After news broke of police recommendations to indict PM Netanyahu in Case 4000 on allegations of “bribery fraud and breach of trust,” opposition leaders lined up to pummel Netanyahu yet again and demand his resignation.
Opposition chairperson Tzipi Livni (Zionist Camp) declared that “Netanyahu has to go before he destroys law enforcement bodies to save his own skin. The Israeli nation deserves clean leadership.”
She and Zionist Camp faction chairman MK Yoel Hasson both called for elections to be called at once.
“Netanyahu, your time is up,” Hasson wrote in a tweet. “Israel must hold elections, not in November [as scheduled] nor in May, but immediately. Binyamin Netanyahu, who is neck-deep in investigations and suspicions, must resign today and not even run in the upcoming elections.”
Yesh Atid chairman Yair Lapid called on the Likud to remove PM Netanyahu from the premiership until new elections could be held.
“This is a sad day, sad for all Israeli citizens… as well as for all those who have known Netanyahu for dozens of years like myself and others, and saw the process of corruption caused by too many years in power,” Lapid said in a statement.
In the same vein, Tamar Zandberg, head of the Meretz party, said: “A third bribery recommendation leaves no room for doubt. A prime minister suspected of the most grave offense in the Israeli lawbook for public officials cannot sit another single day on his seat. Netanyahu should resign today and Israel should go to elections immediately.”
Investigators said that Netanyahu advanced regulatory decisions benefiting Shaul Elovitch, the controlling shareholder in Bezeq— despite opposition from the Communication Ministry — in exchange for positive coverage from Elovitch’s Walla news site. At the time, the prime minister was also serving as acting communications minister.

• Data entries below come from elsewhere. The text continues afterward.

(* ===== verification/Abi.v ===== *)
(** * hns-wallet-ffi: the frames between host and wallet service

    Models [crates/hns-wallet-ffi/src/lib.rs]: the host and service frames with
    everything they carry, the checks a frame passes before it is sent and after
    it is received, and the length-prefixed encoding. [Value] is
    [serde_json::Value]; a [BTreeSet] is a [gset]; secrets are strings.

    Parameters: the JSON encoding of the frames and of the parts whose encoded
    size is limited ([JsonCodec]), and the name rules of the Handshake covenant
    crate ([NameEnv]). *)

From stdpp Require Import finite.
From Stdlib Require Import Strings.Byte.
From S2P Require Import Prelude Types.

Definition WALLET_ABI_VERSION : N := 2.
Definition LENGTH_PREFIX_BYTES : N := 4.
Definition MAX_ABI_FRAME_BYTES : N := 1048576.
Definition MAX_PROVIDER_REQUEST_BYTES : N := 65536.
Definition MAX_PROVIDER_RESULT_BYTES : N := 262144.
Definition MAX_PROVIDER_EVENT_BYTES : N := 65536.
Definition MAX_APPROVAL_FRAME_BYTES : N := 16384.
Definition MAX_APPROVAL_LIFETIME_MS : N := 90000.
Definition MAX_PASSPHRASE_BYTES : N := 1024.
Definition MAX_RECOVERY_PHRASE_BYTES : N := 1024.
Definition MAX_METHOD_BYTES : N := 96.
Definition MAX_ORIGIN_BYTES : N := 512.
Definition MAX_PUBLIC_STRING_BYTES : N := 4096.
Definition MAX_PUBLIC_ITEMS : N := 128.
Definition MAX_HNS_NAME_DISCLOSURES : N := 64.
Definition MAX_FAILURE_MESSAGE_BYTES : N := 1024.
Definition PROVIDER_SCHEMA_VERSION : N := 1.
Definition APPROVAL_SCHEMA_VERSION : N := 3.
Definition MAX_PROVIDER_METHODS : N := len PROVIDER_METHOD_WIRE_NAMES.

Module AbiError.
Inductive t :=
| FrameSize | TruncatedFrame | VersionMismatch | InvalidEnvelope | InvalidAuthority
| InvalidProviderRequest | ProviderRequestTooLarge | ProviderResultTooLarge
| EventTooLarge | ApprovalTooLarge | InvalidApproval | InvalidEvent
| InvalidSecretInput | InvalidPublicValue | InvalidFailure | Encoding.
End AbiError.

Abbreviation checked := (result unit AbiError.t).

(** ** Vocabulary *)

Inductive HostPlatform := Android | Ios | ChromiumNativeHost.

Module ServiceCapability.
Inductive t :=
| CanonicalFraming | RestartIsolation | OpaqueAuthorityRegistry | PersistentPermissions
| StructuredApprovals | TypedEvents | WalletOperations | HnsReadOperationsV1
| HnsWalletAuthorityContextV1 | HnsValueOperationsV1 | ShakescapeShakedexV1
| ProviderDispatch | ValueMovement | BrowserIntegration.
#[global] Instance t_eq_dec : EqDecision t.
Proof. solve_decision. Defined.
#[global] Program Instance t_finite : Finite t :=
  {| enum := [CanonicalFraming; RestartIsolation; OpaqueAuthorityRegistry; PersistentPermissions;
              StructuredApprovals; TypedEvents; WalletOperations; HnsReadOperationsV1;
              HnsWalletAuthorityContextV1; HnsValueOperationsV1; ShakescapeShakedexV1;
              ProviderDispatch; ValueMovement; BrowserIntegration] |}.
Next Obligation. solve_enum_nodup. Qed.
Next Obligation. solve_enum_elem. Qed.
End ServiceCapability.

#[global] Program Instance ModuleId_finite : Finite ModuleId :=
  {| enum := [Handshake; Bitcoin; Ethereum] |}.
Next Obligation. solve_enum_nodup. Qed.
Next Obligation. solve_enum_elem. Qed.

Inductive WalletHandshakeNetwork := Mainnet | Testnet | Regtest.

Definition magic (n : WalletHandshakeNetwork) : N :=
  match n with
  | Mainnet => 0x5b6ef2d3
  | Testnet => 0xb1520dd2
  | Regtest => 0xae3895cf
  end.

Inductive ProviderNamespace := NamespaceHns | NamespaceIcann.

Record ServiceLimits := mkLimits {
  outer_frame_bytes : N;
  provider_request_bytes : N;
  provider_result_bytes : N;
  provider_event_bytes : N;
  approval_frame_bytes : N;
  approval_lifetime_ms : N;
}.
#[global] Instance ServiceLimits_eq_dec : EqDecision ServiceLimits.
Proof. solve_decision. Defined.

Definition limits_default : ServiceLimits :=
  mkLimits MAX_ABI_FRAME_BYTES MAX_PROVIDER_REQUEST_BYTES MAX_PROVIDER_RESULT_BYTES
    MAX_PROVIDER_EVENT_BYTES MAX_APPROVAL_FRAME_BYTES MAX_APPROVAL_LIFETIME_MS.

Record HostHello := mkHostHello {
  hh_protocol_version : N;
  hh_platform : HostPlatform;
  hh_host_session_id : bytes;
  hh_restart_generation : N;
}.

Record ServiceHello := mkServiceHello {
  sh_protocol_version : N;
  sh_platform : HostPlatform;
  sh_host_session_id : bytes;
  sh_service_session_id : bytes;
  sh_restart_generation : N;
  sh_capabilities : gset ServiceCapability.t;
  sh_limits : ServiceLimits;
}.

Record SessionEnvelope (T : Type) := mkEnvelope {
  protocol_version : N;
  host_session_id : bytes;
  service_session_id : bytes;
  restart_generation : N;
  channel_sequence : N;
  request_id : bytes;
  body : T;
}.
Arguments mkEnvelope {T}.
Arguments protocol_version {T}.
Arguments host_session_id {T}.
Arguments service_session_id {T}.
Arguments restart_generation {T}.
Arguments channel_sequence {T}.
Arguments request_id {T}.
Arguments body {T}.

Record HostAuthorityFacts := mkFacts {
  haf_origin : string;
  haf_namespace : ProviderNamespace;
  haf_runtime_session_id : bytes;
  haf_runtime_generation : N;
  haf_policy_generation : N;
  haf_navigation_generation : N;
  haf_decision_fingerprint : bytes;
  haf_valid_until_unix_ms : N;
}.

Module ApprovalDecision.
Inductive t := Approve | Reject.
End ApprovalDecision.

Inductive WalletAuthorityContextRequest :=
| CurrentHnsContext (network : WalletHandshakeNetwork) (network_magic : N) (namespace_id : bytes)
    (namespace_lease_generation : N) (module : ModuleId).

Module WalletRequest.
Inductive t :=
| Status
| CreateWallet (passphrase : string)
| RestoreWallet (passphrase recovery_phrase : string)
| Unlock (passphrase : string)
| Lock
| ListAccounts
| Balance (module : ModuleId) (account : bytes)
| ReceiveTarget (module : ModuleId) (account : bytes)
| TransactionHistory (module : ModuleId) (account : bytes)
| ModuleStatus (module : ModuleId)
| WorkflowStatus (workflow_id : bytes).
End WalletRequest.

Record ProviderBinding := mkBinding {
  pb_authority_handle : bytes;
  pb_authority_revision : N;
  pb_wallet_session_id : bytes;
  pb_permission_generation : N;
}.

Record ProviderCapabilitySnapshot := mkSnapshot {
  provider_schema_version : N;
  approval_schema_version : N;
  pcs_wallet_session_id : bytes;
  pcs_permission_generation : N;
  methods : gset string;
}.

Record WalletHnsAuthorityContext := mkContext {
  ctx_network : WalletHandshakeNetwork;
  ctx_network_magic : N;
  ctx_namespace_id : bytes;
  ctx_namespace_lease_generation : N;
  ctx_active_wallet : bytes;
  ctx_account : bytes;
  ctx_wallet_authority_revision : N;
  ctx_account_authority_revision : N;
  ctx_locked : bool;
  ctx_module : ModuleId;
  ctx_persistent_wallet_confirmed : bool;
  ctx_recovery_pending : bool;
  ctx_retirement_pending : bool;
  ctx_hns_reads_ready : bool;
}.

Record WalletRuntimeStatus := mkRuntimeStatus {
  wrs_locked : bool;
  wrs_active_wallet : option bytes;
  wrs_enabled_modules : gset ModuleId;
  wrs_mainnet_settlement_enabled : bool;
}.

Record AccountSummary := mkAccount {
  acc_account_id : bytes;
  acc_module : ModuleId;
  acc_label : string;
  acc_receive_display : option string;
}.

Record WorkflowSummary := mkWorkflow {
  ws_workflow_id : bytes;
  ws_state : string;
  ws_next_action : option string;
  ws_terminal : bool;
}.

Module WalletResponse.
Inductive t :=
| Status (status : WalletRuntimeStatus)
| WalletCreated (wallet_id : bytes)
| WalletRestored (wallet_id : bytes)
| Locked
| Unlocked
| Accounts (accounts : list AccountSummary)
| Balance (amount : Amount)
| ReceiveTarget (target : Types.ReceiveTarget)
| TransactionHistory (transactions : list TransactionSummary)
| ModuleStatus (status : SyncStatus)
| Workflow (summary : WorkflowSummary).
End WalletResponse.

(** ** Approvals *)

Inductive ModuleApprovalAction := Enable | Disable.
Inductive NameMarketApprovalAction := MarketCreate | MarketCancel | MarketRecover.
Inductive DirectOfferApprovalAction := OfferPublish | OfferCancel.

Module ApprovalWarning.
Inductive t :=
| FeeEstimateMayChange | NameTransferIsIrreversible | RefundRequiresManualAction
| SettlementCanBeDelayed.
#[global] Instance t_eq_dec : EqDecision t.
Proof. solve_decision. Defined.
#[global] Program Instance t_finite : Finite t :=
  {| enum := [FeeEstimateMayChange; NameTransferIsIrreversible; RefundRequiresManualAction;
              SettlementCanBeDelayed] |}.
Next Obligation. solve_enum_nodup. Qed.
Next Obligation. solve_enum_elem. Qed.
End ApprovalWarning.

Abbreviation Warnings := (gset ApprovalWarning.t).

Record HnsNameDisclosure := mkDisclosure { hnd_name : string; hnd_name_hash : string }.
#[global] Instance HnsNameDisclosure_eq_dec : EqDecision HnsNameDisclosure.
Proof. solve_decision. Defined.

Module ApprovalSummary.
Inductive t :=
| Permissions (capabilities : gset PermissionCapability) (hns_names : list HnsNameDisclosure)
| ModuleEnablement (module : ModuleId) (action : ModuleApprovalAction)
| Send (amount : Amount) (recipient : string) (maximum_fee : Amount) (chain : ModuleId)
    (finality : FinalityModel) (warnings : Warnings)
| NameTransfer (name recipient : string) (maximum_fee : Amount) (warnings : Warnings)
| NameFinalize (name recipient : string) (maximum_fee : Amount) (warnings : Warnings)
| NameUpdate (name resource_hex : string) (resource_bytes record_count : N) (maximum_fee : Amount)
    (warnings : Warnings)
| TypedSignature (message_type message_digest : string)
| NameMarketOffer (action : NameMarketApprovalAction) (name : string) (listing_id : option string)
    (price maximum_fee : Amount) (warnings : Warnings)
| NameMarketPurchase (name listing_id : string) (payment : Amount) (recipient : string)
    (maximum_fee : Amount) (automatic_finalize_maximum_fee : option Amount) (warnings : Warnings)
| DirectOffer (action : DirectOfferApprovalAction) (direct_offer_id : option string)
    (offered received maximum_fee : Amount) (warnings : Warnings)
| DirectOfferAcceptance (direct_offer_id swap_session_id : string) (offered received : Amount)
    (refund_timeout_unix_ms : N) (maximum_fee : Amount) (warnings : Warnings)
| SwapRedeem (swap_session_id : string) (amount : Amount) (recipient : string)
    (maximum_fee : Amount) (finality : FinalityModel) (warnings : Warnings)
| SwapRefund (swap_session_id : string) (amount : Amount) (recipient : string)
    (maximum_fee : Amount) (refund_available_at_unix_ms : N) (warnings : Warnings).
End ApprovalSummary.

Record ApprovalPrompt := mkPrompt {
  approval_id : bytes;
  ap_binding : ProviderBinding;
  ap_origin : string;
  ap_method : string;
  ap_expires_at_unix_ms : N;
  ap_summary : ApprovalSummary.t;
}.

(** ** Events and failures *)

Inductive DisconnectReason :=
| DisconnectAuthorityRevoked | AuthorityExpired | NavigationChanged | PolicyChanged
| WalletSessionChanged | ServiceRestarted.

Module ProviderEventPayload.
Inductive t :=
| Connect (permission_generation : N)
| Disconnect (reason : DisconnectReason)
| PermissionsChanged (permission_generation : N) (capabilities : gset PermissionCapability)
| ModulesChanged (modules : gset ModuleId)
| AccountsChanged (modules : gset ModuleId)
| BalancesChanged (modules : gset ModuleId)
| TransactionsChanged (modules : gset ModuleId)
| NamesChanged (names : list string)
| NameMarketChanged (listing_ids : list string)
| DirectOfferChanged (direct_offer_ids : list string)
| SwapSessionChanged (swap_session_ids : list string)
| WalletLocked.
End ProviderEventPayload.

Record ProviderEventEnvelope := mkEvent {
  ev_protocol_version : N;
  ev_host_session_id : bytes;
  ev_service_session_id : bytes;
  ev_restart_generation : N;
  ev_channel_sequence : N;
  ev_binding : ProviderBinding;
  ev_event_sequence : N;
  ev_payload : ProviderEventPayload.t;
}.

Module ServiceErrorCode.
Inductive t :=
| InvalidFrame | VersionMismatch | SessionMismatch | SequenceMismatch | AuthorityUnknown
| AuthorityStale | PermissionDenied | ApprovalStale | WalletLocked | RateLimited | Replay
| UnsupportedCapability | InvalidRequest | PersistenceFailure | RuntimeFailure.
#[global] Instance t_eq_dec : EqDecision t.
Proof. solve_decision. Defined.
End ServiceErrorCode.

Record ServiceFailure := mkFailure {
  code : ServiceErrorCode.t;
  message : string;
  unsupported_capability : option ServiceCapability.t;
}.

(** ** Frames *)

Section Frames.
Context {Value : Type}.

Inductive ServiceRequest :=
| RegisterAuthority (authority_handle : bytes) (authority : HostAuthorityFacts)
| ReplaceAuthority (authority_handle : bytes) (expected_authority_revision : N)
    (authority : HostAuthorityFacts)
| RevokeAuthority (authority_handle : bytes) (expected_authority_revision : N)
| ProviderCapabilities (authority_handle : bytes) (authority_revision : N)
| ProviderRequest (authority_handle : bytes) (authority_revision request_nonce : N)
    (method : string) (params : Value)
| DecideApproval (authority_handle : bytes) (authority_revision : N) (approval : bytes)
    (decision : ApprovalDecision.t)
| Wallet (request : WalletRequest.t)
| WalletAuthority (request : WalletAuthorityContextRequest).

Culture Minister Miri Regev led off his defense on Sunday with a volley aimed at outgoing Police Commissioner Roni Alsheich, whom she accused of carrying out a smear campaign against the prime minister.
“Police Commissioner Alsheich is still doing everything he can to ensure that the door will slam as hard as possible when he leaves the job,” she said. “After trying to sabotage the appointments of those recommended for the post of police commissioner, he’s still looking for headlines.”

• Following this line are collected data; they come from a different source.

(* ===== verification/AbiTheorems.v ===== *)
(** * Properties of the service frames

    The framing is exact and self-delimiting, what one side encodes the other
    decodes, disclosed names carry their own hash, and an approval prompt is
    accepted only for a method for which the provider asks that approval. *)

From Stdlib Require Import Strings.Byte.
From stdpp Require Import finite sorting.
From S2P Require Import Prelude Types Provider Abi.

(** ** Framing *)

Lemma take_prefix (p r : bytes) n : length p = n -> take n (p ++ r) = p.
Proof. intros <-. apply take_app_length. Qed.
Lemma drop_prefix (p r : bytes) n : length p = n -> drop n (p ++ r) = r.
Proof. intros <-. apply drop_app_length. Qed.

Lemma from_to_be4 n : n <= U32_MAX -> from_be_bytes (to_be_bytes 4 n) = n.
Proof. intros Hn. apply from_to_be_bytes. unfold U32_MAX in Hn. simpl. lia. Qed.

Lemma decode_payload_frame p : 0 < len p <= MAX_ABI_FRAME_BYTES ->
  decode_payload (to_be_bytes 4 (len p) ++ p) = Ok p.
Proof.
  intros [H0 H1]. unfold decode_payload, declared_payload_len.
  rewrite take_prefix, drop_prefix by apply length_to_be_bytes.
  rewrite from_to_be4 by (unfold MAX_ABI_FRAME_BYTES, U32_MAX in *; lia).
  assert (Hl : len (to_be_bytes 4 (len p) ++ p) = LENGTH_PREFIX_BYTES + len p).
  { unfold len, LENGTH_PREFIX_BYTES. rewrite length_app, length_to_be_bytes. lia. }
  rewrite Hl. unfold LENGTH_PREFIX_BYTES.
  destruct (N.ltb_spec (4 + len p) 4); [lia|]. destruct (N.eqb_spec (len p) 0); [lia|].
  destruct (N.ltb_spec MAX_ABI_FRAME_BYTES (len p)); [lia|]. simpl. by rewrite N.eqb_refl.
Qed.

Regev’s comments echoed Netanyahu’s own earlier statements accusing Alshich and his investigatory team of conducting a “witch hunt” against him and his family.
Continuing her attack on Alsheich, she said: “On the day he took office, Alsheich promised that the Israel Police would cease publishing recommendations regarding investigations, and on the day he left, he proves that his word is worthless — not only did he not keep his promise, he is doing exactly the opposite.”
As to the allegations, Regev said: “I trust the prime minister and his wife. They are honest people who only care about the best interests of the State of Israel and its citizens. The time has come to stop hanging elected officials in the city square.”
MK Miki Zohar told Army Radio that “police are continuing to cross all the lines. Alsheich wanted to give Netanyahu a parting gift,” alleging that the outgoing police commissioner “severely pressured Lahav 433,” the police’s anti-fraud squad, to recommend an indictment.
Coalition whip David Amsalem observed sarcastically: “What’s most surprising is the perfect timing!”, referring to the fragile state of the coalition, such that additional police indictment recommendations could force early elections.
Social Equality Minister Gila Gamliel also stood up for PM Netanyahu: “I’ve known the prime minister for 20 years. He isn’t corrupt and the only thing guiding him is the benefit of the state. I’m sure the attorney general won’t accept [the recommendation].”